After getting Madison situated, I had to keep a medical journal because we were trying to track so many issues back then, so by the time that I would get done with that it would be 9 10 o’clock at night. I would just go out and walk with the dog for an hour and just cry and then I would just come in and go to bed. And that was it. That was the only way I could try to shut my mind off at night. Then it would start all over again.

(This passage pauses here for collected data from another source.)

(** *** [Number::toString] *)

(** [floor (num / den * 10^a)] *)
Definition scaled_floor (num den a : Z) : Z :=
  if (0 <=? a)%Z then (num * 10 ^ a / den)%Z else (num / (den * 10 ^ (- a)))%Z.

(** The [n] with [10^(n-1) <= num/den < 10^n], for [0 < num/den]. *)
Definition decimal_exponent (num den : Z) : Z :=
  let guess := ((Z.log2 num - Z.log2 den) * 30103 / 100000)%Z in
  let fits (n : Z) := ((0 <? scaled_floor num den (1 - n)) && (scaled_floor num den (- n) =? 0))%Z in
  if fits (guess - 1)%Z then (guess - 1)%Z
  else if fits guess then guess
  else if fits (guess + 1)%Z then (guess + 1)%Z
  else (guess + 2)%Z.

(** The candidates with [k] digits around [num/den], those that read back as
    [x], the closer one first (the even one on a tie). *)
Definition candidates (x : float) (num den n : Z) (k : Z) : list Z :=
  let lo := scaled_floor num den (k - n) in
  let hi := (lo + 1)%Z in
  let reads_back (c : Z) := PrimFloat.eqb (float_of_decimal c (n - k)) x in
  let twice := scaled_floor (2 * num) den (k - n) in
  let exact := if (0 <=? k - n)%Z then ((2 * num * 10 ^ (k - n)) mod den =? 0)%Z
               else ((2 * num) mod (den * 10 ^ (n - k)) =? 0)%Z in
  let lo_first :=
    if (twice <? 2 * lo + 1)%Z then true
    else if (twice =? 2 * lo + 1)%Z && exact then Z.even lo
    else false in
  List.filter reads_back (if lo_first then [lo; hi] else [hi; lo]).

Fixpoint shortest (fuel : nat) (x : float) (num den n k : Z) : Z * Z :=
  match fuel with
  | O => (scaled_floor num den (k - n), k)
  | S fuel' =>
      match candidates x num den n k with
      | c :: _ => (c, k)
      | [] => shortest fuel' x num den n (k + 1)
      end
  end.

Fixpoint strip_zeros (fuel : nat) (c n : Z) : Z * Z :=
  match fuel with
  | O => (c, n)
  | S fuel' => if ((c mod 10 =? 0) && (0 <? c))%Z then strip_zeros fuel' (c / 10) n else (c, n)
  end.

Definition exponent_text (e : Z) : string :=
  (if (e <? 0)%Z then "-" else "+") +:+ dec_of_N (Z.to_N (Z.abs e)).

Definition to_string (x : float) : string :=
  if PrimFloat.is_nan x then "NaN"
  else if PrimFloat.is_zero x then "0"
  else if PrimFloat.is_infinity x then (if PrimFloat.ltb x 0 then "-Infinity" else "Infinity")
  else
    let '(m, e) := magnitude x in
    let num := (if (0 <=? e)%Z then m * 2 ^ e else m)%Z in
    let den := (if (0 <=? e)%Z then 1 else 2 ^ (- e))%Z in
    let n0 := decimal_exponent num den in
    let '(c0, k0) := shortest 17 (PrimFloat.abs x) num den n0 1 in
    let digits0 := dec_of_N (Z.to_N c0) in
    let n := (n0 + (Z.of_nat (String.length digits0) - k0))%Z in
    let '(c, _) := strip_zeros 20 c0 0 in
    let digits := dec_of_N (Z.to_N c) in
    let k := Z.of_nat (String.length digits) in
    (if PrimFloat.ltb x 0 then "-" else "") +:+
    (if ((k <=? n) && (n <=? 21))%Z then digits +:+ zeros (Z.to_nat (n - k))
     else if ((0 <? n) && (n <=? 21))%Z then
       substring 0 (Z.to_nat n) digits +:+ "." +:+ substring (Z.to_nat n) (Z.to_nat (k - n)) digits
     else if ((-6 <? n) && (n <=? 0))%Z then "0." +:+ zeros (Z.to_nat (- n)) +:+ digits
     else if (k =? 1)%Z then digits +:+ "e" +:+ exponent_text (n - 1)
     else substring 0 1 digits +:+ "." +:+ substring 1 (Z.to_nat (k - 1)) digits
          +:+ "e" +:+ exponent_text (n - 1)).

Being there for each other
It was a very stressful time. She was a wonderful baby, and yet it was also very difficult. I don’t think her mother and I thought of anything else, and I think she consumed all of our energy, all of our attention and all of our emotions. So how we got through it I think was by supporting one another, being there for each other, having family and friends nearby, pouring ourselves into whatever extent we could and do our jobs. When we left home it really was a relief in some ways as much as we worried about Emily, we also could regenerate ourselves. There might have been some exercise along the way, but not very much. We were tired almost all the time and we didn’t get a lot of sleep in the night. We were chronically tired, especially when Emily wasn’t eating, and when she started to lose weight. Of course then we were quite worried and frantic.
Inject humor in your life
Realize this is a stressful process and take care of yourself. Try to if you can, in the midst all of these meetings and these visits with doctors, find ways to inject humor into your life.
Sleeping with a peace of mind
When there’s a team approach, you can tell that the clinicians are passionate about it and they actually feel for your child and your child is not just another child that they’re just going deal with, like a robot… it makes a huge difference. A huge, huge, huge difference. Because you know what? At the end of the day when you know that somebody else cares, you can sleep comfortably at night. If you know that people are watching over your child while you take a little nap, if you have that confidence in them that they will do their job while you nap, you will sleep with a peace of mind. You’ll go to bed, honey trust me…
I learned to speak up and be honest
I was able to walk throughout the season of fall. It’s a beautiful time of year up in New Hampshire. I walked and walked and walked. That helped me to just have the time to kind of look ahead, figure out what we were going to need, feel as if I was walking some of the stress off. After a while, we got Justin into his wheelchair and walked him in the beautiful weather just to get him out of the house. I had good friends who were willing to come and spend a day with me if I needed it. But sometimes I found that I just really didn’t want a good friend to come into the house just because it would be a little hard to focus on them as well as Justin and his needs. So it was a little hard at times to even figure out how my friends who were wanting and willing to be available to me, could actually be available to me. So I learned to speak up and be honest about what I really needed from them and I tried not to worry about offending anybody if they were really wanting to help, but I couldn’t really figure out how they could help.
My husband and I, since we are frequent flyers at the hospital, we now know that if Katie is in ICU, we get a hotel room next door. We stay there so at least we know we get four hours of good sleep a night. And if we’re comfortable with how she’s doing, we also try to make point to go out for dinner, relax, have a beer. There’s nothing wrong with taking an hour or 45 minutes for yourself to go do something like that.